I believe that drinkers, and ex-drinkers, have not just a thirst for alcohol, but a thirst for life. We are 'all or nothing' people - everything we do, we do with enthusiasm and gusto (see Why Ex-Drinkers Rock!).
Sadly, we eventually come to realise that, having done the 'all' bit of drinking, it's now time to do the 'nothing'.
In one of my general browses I came across this quote from Abraham Lincoln who seemed to agree with me.
In his famous 'Temperance Address' in 1842 he said "I believe, if we take habitual drunkards as a class, their heads and their hearts will bear an advantageous comparison with those of any other class. There seems ever to have been a proneness in the brilliant, and warm-blooded to fall into this vice. The demon of intemperance ever seems to have delighted in sucking the blood of genius and of generosity. What one of us but can call to mind some dear relative, more promising in youth than all his fellows, who has fallen a sacrifice to his rapacity? He ever seems to have gone forth, like the Egyptian angel of death, commissioned to slay if not the first, the fairest born of every family."
So, according to Lincoln, we - dear friends - are the most 'brilliant, warm blooded and fairest born.' Stick that in your small sized wine glass and sip on it slowly, all you holier-than-thou moderate drinkers!
Since I was, by now, on a roll with world leaders, I thought I'd look up my all time favourite: Sir Winston Churchill.
Sir Winnie was the originator of the best put down of all time. When a grand dame at a party said to him imperiously: "You sir are drunk!" he replied "Bessie, you are ugly. But tomorrow I will be sober, and you will still be ugly." Anyone who can come up with that line after a few jars deserves our never ending admiration.
It is unlikely, however, that - despite his response to Bessie - Sir Winston was ever sober for long (if at all) in the mornings.
Winston, allegedly, drank 42,000 bottles of Pol Roger champagne in his lifetime. He started his day with a (weak) whisky and soda at 9am, and drank a couple more before lunch time. He'd drink a (small) bottle of champagne at lunch, followed by cognac. He'd then (no surprise!) have an hour long siesta.
The afternoon would see a few more whisky and sodas, then a sherry before dinner, another bottle of champagne during dinner, and brandy before bed. Check out this great video 'The day I tired to match Churchill drink for drink' by the wonderfully named Harry Wallop.
Needless to say, Sir Winne wasn't sticking to the recommended guidelines. Nor was he any good at moderation.

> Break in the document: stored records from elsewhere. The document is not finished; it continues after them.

(* ===== verification/Parser.v ===== *)
(** * The request parser (src/src/protocol/rtsp_parser.h, rtsp_parser.cc)

    Module [RtspParser] has one definition per function of the class; a C++
    signed overflow is [None].  The second part relates the scanning loop to a
    reference definition on the list of lines and proves that rendered messages
    read back. *)
From S2P Require Import Prelude Status OrderedMap Text.

Inductive RtspMethod :=
  | kUnknown | kOptions | kDescribe | kSetup | kPlay | kPause | kTeardown
  | kGetParameter | kSetParameter.

#[export] Instance RtspMethod_eq_dec : EqDecision RtspMethod.
Proof. solve_decision. Defined.

Record TransportInfo := mkTransportInfo {
  is_udp : bool;
  is_tcp : bool;
  client_rtp_port : Z;
  client_rtcp_port : Z;
  server_rtp_port : Z;
  server_rtcp_port : Z;
  interleaved_rtp : Z;
  interleaved_rtcp : Z;
}.

Definition TransportInfo_init : TransportInfo := mkTransportInfo false false 0 0 0 0 0 0.

Record RtspRequest := mkRtspRequest {
  method : RtspMethod;
  url : bytes;
  version : bytes;
  cseq : Z;
  headers : list (bytes * bytes);
  body : bytes;
  transport : TransportInfo;
}.

(** A fresh [RtspRequest] ([method] and [cseq] are set by [Parse] before use). *)
Definition RtspRequest_init : RtspRequest :=
  mkRtspRequest kUnknown [] [] 0 [] [] TransportInfo_init.

Module RtspParser.

Definition Trim (str : bytes) : bytes :=
  let result := snd (span isspace str) in
  rev (snd (span isspace (rev result))).

Definition ParseMethod (method_str : bytes) : RtspMethod :=
  if decide (method_str = lit "OPTIONS") then kOptions
  else if decide (method_str = lit "DESCRIBE") then kDescribe
  else if decide (method_str = lit "SETUP") then kSetup
  else if decide (method_str = lit "PLAY") then kPlay
  else if decide (method_str = lit "PAUSE") then kPause
  else if decide (method_str = lit "TEARDOWN") then kTeardown
  else if decide (method_str = lit "GET_PARAMETER") then kGetParameter
  else if decide (method_str = lit "SET_PARAMETER") then kSetParameter
  else kUnknown.

Definition MethodToString (method : RtspMethod) : bytes :=
  match method with
  | kOptions => lit "OPTIONS"
  | kDescribe => lit "DESCRIBE"
  | kSetup => lit "SETUP"
  | kPlay => lit "PLAY"
  | kPause => lit "PAUSE"
  | kTeardown => lit "TEARDOWN"
  | kGetParameter => lit "GET_PARAMETER"
  | kSetParameter => lit "SET_PARAMETER"
  | kUnknown => lit "UNKNOWN"
  end.

(** [n + 1] on [int]: undefined at [INT_MAX] *)
Definition int_succ (n : Z) : option Z := if n =? INT_MAX then None else Some (n + 1).

(** The three blocks of [ParseTransport] of the form
    [find(key); strtol; '-'? strtol : + 1]; the inner [None]: no such key. *)
Definition parse_pair (s key : bytes) : option (option (Z * Z)) :=
  match find_sub key s with
  | None => Some None
  | Some pos =>
    let p := zdrop (pos + 12) s in
    let '(v, rest) := strtol p in
    let first := i32 v in
    if Ascii.eqb (char_at_end rest) "-"%char then
      let '(v2, _) := strtol (zdrop 1 rest) in
      Some (Some (first, i32 v2))
    else
      second ← int_succ first;
      Some (Some (first, second))
  end.

Definition contains (s p : bytes) : bool := bool_decide (is_Some (find_sub p s)).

However, by the time he was my age he had fought in the Boer war, escaped from prison camp, written 11 books and served as Home Secretary. Think what he could have done if he'd been sober!

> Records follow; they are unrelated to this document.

(* ===== verification/Builder.v ===== *)
(** * The response builder (src/src/protocol/rtsp_builder.h, rtsp_builder.cc)

    Module [RtspBuilder] has one definition per function.  The headers are an
    ordered map, printed in key order.  The theorems read the responses back with
    the repository's own parser (Parser.v). *)
From S2P Require Import Prelude Status OrderedMap Text Parser.

Module RtspBuilder.

Definition status_line (status_code : Z) (reason_phrase : bytes) : bytes :=
  kRtspVersion ++ lit " " ++ to_string status_code ++ lit " " ++ reason_phrase ++ crlf.

Definition BuildResponse (status_code : Z) (reason_phrase : bytes) : bytes :=
  status_line status_code reason_phrase ++ crlf.

Definition header_text (hs : list (bytes * bytes)) : bytes :=
  mjoin ((fun p => fst p ++ lit ": " ++ snd p ++ crlf) <$> hs).

(** The overload without a body *)
Definition BuildResponse_headers (status_code : Z) (reason_phrase : bytes)
    (hs : list (bytes * bytes)) : bytes :=
  status_line status_code reason_phrase ++ header_text hs ++ crlf.

(** The overload with a body *)
Definition BuildResponse_body (status_code : Z) (reason_phrase : bytes)
    (hs : list (bytes * bytes)) (b : bytes) : bytes :=
  status_line status_code reason_phrase ++ header_text hs ++ crlf ++ b.

(** [if (!session_id.empty()) headers["Session"] = session_id;] *)
Definition add_session (session_id : bytes) (hs : list (bytes * bytes)) :=
  match session_id with
  | [] => hs
  | _ => om_set (lit "Session") session_id hs
  end.

Definition BuildOptionsResponse (cseq : Z) (session_id : bytes) : bytes :=
  let hs := om_set (lit "CSeq") (to_string cseq) [] in
  let hs := om_set (lit "Public") kRtspOptionsMethods hs in
  BuildResponse_headers 200 (lit "OK") (add_session session_id hs).

Definition BuildDescribeResponse (cseq : Z) (sdp_content : bytes) : bytes :=
  let hs := om_set (lit "CSeq") (to_string cseq) [] in
  let hs := om_set (lit "Content-Type") kContentTypeSdp hs in
  let hs := om_set (lit "Content-Length") (to_string (len sdp_content)) hs in
  BuildResponse_body 200 (lit "OK") hs sdp_content.

Definition BuildSetupResponse (cseq : Z) (session_id : bytes)
    (rtp_channel rtcp_channel : Z) : bytes :=
  let hs := om_set (lit "CSeq") (to_string cseq) [] in
  let hs := om_set (lit "Transport")
    (lit "RTP/AVP/TCP;interleaved=" ++ to_string rtp_channel ++ lit "-" ++
     to_string rtcp_channel) hs in
  BuildResponse_headers 200 (lit "OK") (add_session session_id hs).

Definition BuildSetupResponseUdp (cseq : Z) (session_id : bytes)
    (server_rtp_port server_rtcp_port client_rtp_port client_rtcp_port : Z) : bytes :=
  let hs := om_set (lit "CSeq") (to_string cseq) [] in
  let transport :=
    lit "RTP/AVP;unicast;client_port=" ++ to_string client_rtp_port ++ lit "-" ++
    to_string client_rtcp_port ++ lit ";server_port=" ++ to_string server_rtp_port ++
    lit "-" ++ to_string server_rtcp_port in
  let hs := om_set (lit "Transport") transport hs in
  BuildResponse_headers 200 (lit "OK") (add_session session_id hs).

Definition BuildPlayResponse (cseq : Z) (session_id : bytes) : bytes :=
  let hs := om_set (lit "CSeq") (to_string cseq) [] in
  let hs := om_set (lit "Range") kRtspPlayRange hs in
  BuildResponse_headers 200 (lit "OK") (add_session session_id hs).

Definition BuildSimpleResponse (cseq : Z) (session_id : bytes) : bytes :=
  let hs := om_set (lit "CSeq") (to_string cseq) [] in
  BuildResponse_headers 200 (lit "OK") (add_session session_id hs).

Definition GetReasonPhrase (status_code : Z) : bytes :=
  if status_code =? 200 then lit "OK"
  else if status_code =? 400 then lit "Bad Request"
  else if status_code =? 401 then lit "Unauthorized"
  else if status_code =? 404 then lit "Not Found"
  else if status_code =? 405 then lit "Method Not Allowed"
  else if status_code =? 451 then lit "Parameter Not Understood"
  else if status_code =? 500 then lit "Internal Server Error"
  else if status_code =? 501 then lit "Not Implemented"
  else lit "Unknown".

Definition BuildErrorResponse (cseq status_code : Z) (message : bytes) : bytes :=
  let reason := GetReasonPhrase status_code in
  let hs := om_set (lit "CSeq") (to_string cseq) [] in
  let hs := om_set (lit "Content-Type") kContentTypeText hs in
  let hs := om_set (lit "Content-Length") (to_string (len message)) hs in
  BuildResponse_body status_code reason hs message.
End RtspBuilder.

(** ** Responses as messages *)

Definition status_start (code : Z) (reason : bytes) : bytes :=
  kRtspVersion ++ lit " " ++ to_string code ++ lit " " ++ reason.

Lemma header_text_spec hs :
  RtspBuilder.header_text hs = mjoin ((fun h => header_line h ++ crlf) <$> hs).
Proof.
  unfold RtspBuilder.header_text. f_equal. apply list_fmap_ext. intros _ h _.
  unfold header_line. by rewrite <-!app_assoc.
Qed.

Lemma BuildResponse_body_message code reason hs b :
  RtspBuilder.BuildResponse_body code reason hs b = message (status_start code reason) hs b.
Proof.
  unfold RtspBuilder.BuildResponse_body, message, RtspBuilder.status_line, status_start.
  rewrite header_text_spec. by rewrite <-!app_assoc.
Qed.

Lemma BuildResponse_headers_message code reason hs :
  RtspBuilder.BuildResponse_headers code reason hs = message (status_start code reason) hs [].
Proof.
  rewrite <-BuildResponse_body_message. unfold RtspBuilder.BuildResponse_headers,
    RtspBuilder.BuildResponse_body. by rewrite app_nil_r.
Qed.

(** ** Texts that need no trimming *)

(** Free of white space: such a text is one line and trims to itself. *)
Definition solid (l : bytes) : Prop := forallb (fun c => negb (isspace c)) l = true.

Lemma solid_app a b : solid (a ++ b) <-> solid a /\ solid b.
Proof. unfold solid. by rewrite forallb_app, andb_true_iff. Qed.

Lemma solid_one_line l : solid l -> one_line l.
Proof. destruct l; [done|]. intros. by apply token_one_line. Qed.

Lemma span_solid l : solid l -> span isspace l = ([], l).
Proof.
  intros H. apply span_stop. unfold solid in H. destruct l as [|c l]; [done|].
  simpl in *. intros ? [= <-]. apply andb_true_iff in H as [H _]. by destruct (isspace c).
Qed.

Lemma solid_rev l : solid l -> solid (rev l).
Proof.
  unfold solid. rewrite !forallb_forall. intros H x Hx. apply H. by apply in_rev.
Qed.

Lemma solid_trim l : solid l -> RtspParser.Trim l = l.
Proof.
  intros H. unfold RtspParser.Trim. rewrite (span_solid l) by done. simpl.
  rewrite span_solid by by apply solid_rev. simpl. apply rev_involutive.
Qed.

We spend an awful lot of time berating ourselves and feeling rather ashamed of our grandiose appetites, so it's about time that we gave ourselves, and each other, a little love. Not only are we 'brilliant and warm blooded', but we have enough self knowledge and strength of character to stop the 'Egyptian angel of death' (that's the wine witch to you and me), before she sucks any more of our 'blood of genius and generosity.'
So, yet again lovely readers, I urge to remember that EX DRINKERS ROCK!
The sun is shining here in London. The Kids are back at school. And I have done 45 days sober.